Definition wf_state (s : State) : bool :=
  (Z.of_nat (length (memory s)) =? MEMORY_SIZE)
  && (Z.of_nat (length (regs_v s)) =? 16)
  && (Z.of_nat (length (video_buffer s)) =? 32)
  && forallb is_u8 (memory s)
  && forallb is_u8 (regs_v s)
  && forallb is_u64 (video_buffer s)
  && is_u8 (delay_timer s) && is_u8 (sound_timer s) && is_u8 (keycode s)
  && is_u16 (pc s) && is_u16 (sp s) && is_u16 (reg_i s).

(** What [wf_state] decides, as a proposition. *)
Record WellFormed (s : State) : Prop := {
  wf_memory_length : length (memory s) = Z.to_nat MEMORY_SIZE;
  wf_regs_length : length (regs_v s) = 16%nat;
  wf_video_length : length (video_buffer s) = 32%nat;
  wf_memory_bytes : forall a v, memory s !! a = Some v -> 0 <= v < 0x100;
  wf_regs_bytes : forall i v, regs_v s !! i = Some v -> 0 <= v < 0x100;
  wf_keycode : 0 <= keycode s < 0x100;
  wf_pc : 0 <= pc s < 0x10000;
  wf_sp : 0 <= sp s < 0x10000;
  wf_reg_i : 0 <= reg_i s < 0x10000
}.

(** ** The rest of the driver: keypad, events and rendering *)

(** The key codes [get_chip8_keycode_from_sdl] tells apart.  Their values
    come from SDL's headers; the [switch] only needs the sixteen named
    constants to be distinct from each other and from every other code. *)
Inductive SDL_Keycode : Type :=
| SDLK_1 | SDLK_2 | SDLK_3 | SDLK_4
| SDLK_q | SDLK_w | SDLK_e | SDLK_r
| SDLK_a | SDLK_s | SDLK_d | SDLK_f
| SDLK_z | SDLK_x | SDLK_c | SDLK_v
| SDLK_other (code : Z).

Definition get_chip8_keycode_from_sdl (keycode : SDL_Keycode) : Z :=
  match keycode with
  | SDLK_1 => 0x1
  | SDLK_2 => 0x2
  | SDLK_3 => 0x3
  | SDLK_4 => 0xC
  | SDLK_q => 0x4
  | SDLK_w => 0x5
  | SDLK_e => 0x6
  | SDLK_r => 0xD
  | SDLK_a => 0x7
  | SDLK_s => 0x8
  | SDLK_d => 0x9
  | SDLK_f => 0xE
  | SDLK_z => 0xA
  | SDLK_x => 0x0
  | SDLK_c => 0xB
  | SDLK_v => 0xF
  | SDLK_other _ =>
      (* Signifies no key is being pressed *)
      16
  end.

(** The events the loop of [main] reacts to. *)
Inductive Event : Type :=
| SDL_KEYDOWN (sym : SDL_Keycode)
| SDL_KEYUP
| SDL_QUIT
| SDL_other_event.

(** One event of the polling loop: the state and [is_running]. *)
Definition handle_event (sr : State * bool) (e : Event) : State * bool :=
  let '(s, is_running) := sr in
  match e with
  | SDL_KEYDOWN sym => (key_down s (get_chip8_keycode_from_sdl sym), is_running)
  | SDL_KEYUP => (key_up s, is_running)
  | SDL_QUIT => (s, false)
  | SDL_other_event => (s, is_running)
  end.

(** [while (SDL_PollEvent(&event)) ...] on the queued events. *)
Definition poll_events (s : State) (events : list Event) : State * bool :=
  fold_left handle_event events (s, true).

(** [if (c) result[i] = v;] *)
Definition store_if (c : bool) (i : nat) (v : Z) (result : list Z)
  : list Z :=
  if c then <[i := v]> result else result.

(** The inner loop of [convert_video_to_sdl] from column [x] on, [todo]
    columns being left. *)
Fixpoint convert_row (row : Z) (y : nat) (todo x : nat) (result : list Z)
  : list Z :=
  match todo with
  | O => result
  | S todo' =>
      convert_row row y todo' (S x)
        (store_if (pixel_on row (Z.of_nat x)) (y * 64 + x) 0xFFFFFFFF result)
  end.

(** The outer loop from row [y] on, [todo] rows being left.  The caller
    passes the 32 rows of the state; a row missing from a shorter [video]
    reads as 0 here. *)
Fixpoint convert_rows (video : list Z) (todo y : nat) (result : list Z)
  : list Z :=
  match todo with
  | O => result
  | S todo' =>
      let row := default 0 (video !! y) in
      convert_rows video todo' (S y) (convert_row row y 64 0 result)
  end.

- Try it: The last part of the records is the answer, beginning at the line that holds "let row := default 0 (video !! y) in" and including the final line, repeated exactly.

- Task solution:
      let row := default 0 (video !! y) in
      convert_rows video todo' (S y) (convert_row row y 64 0 result)
  end.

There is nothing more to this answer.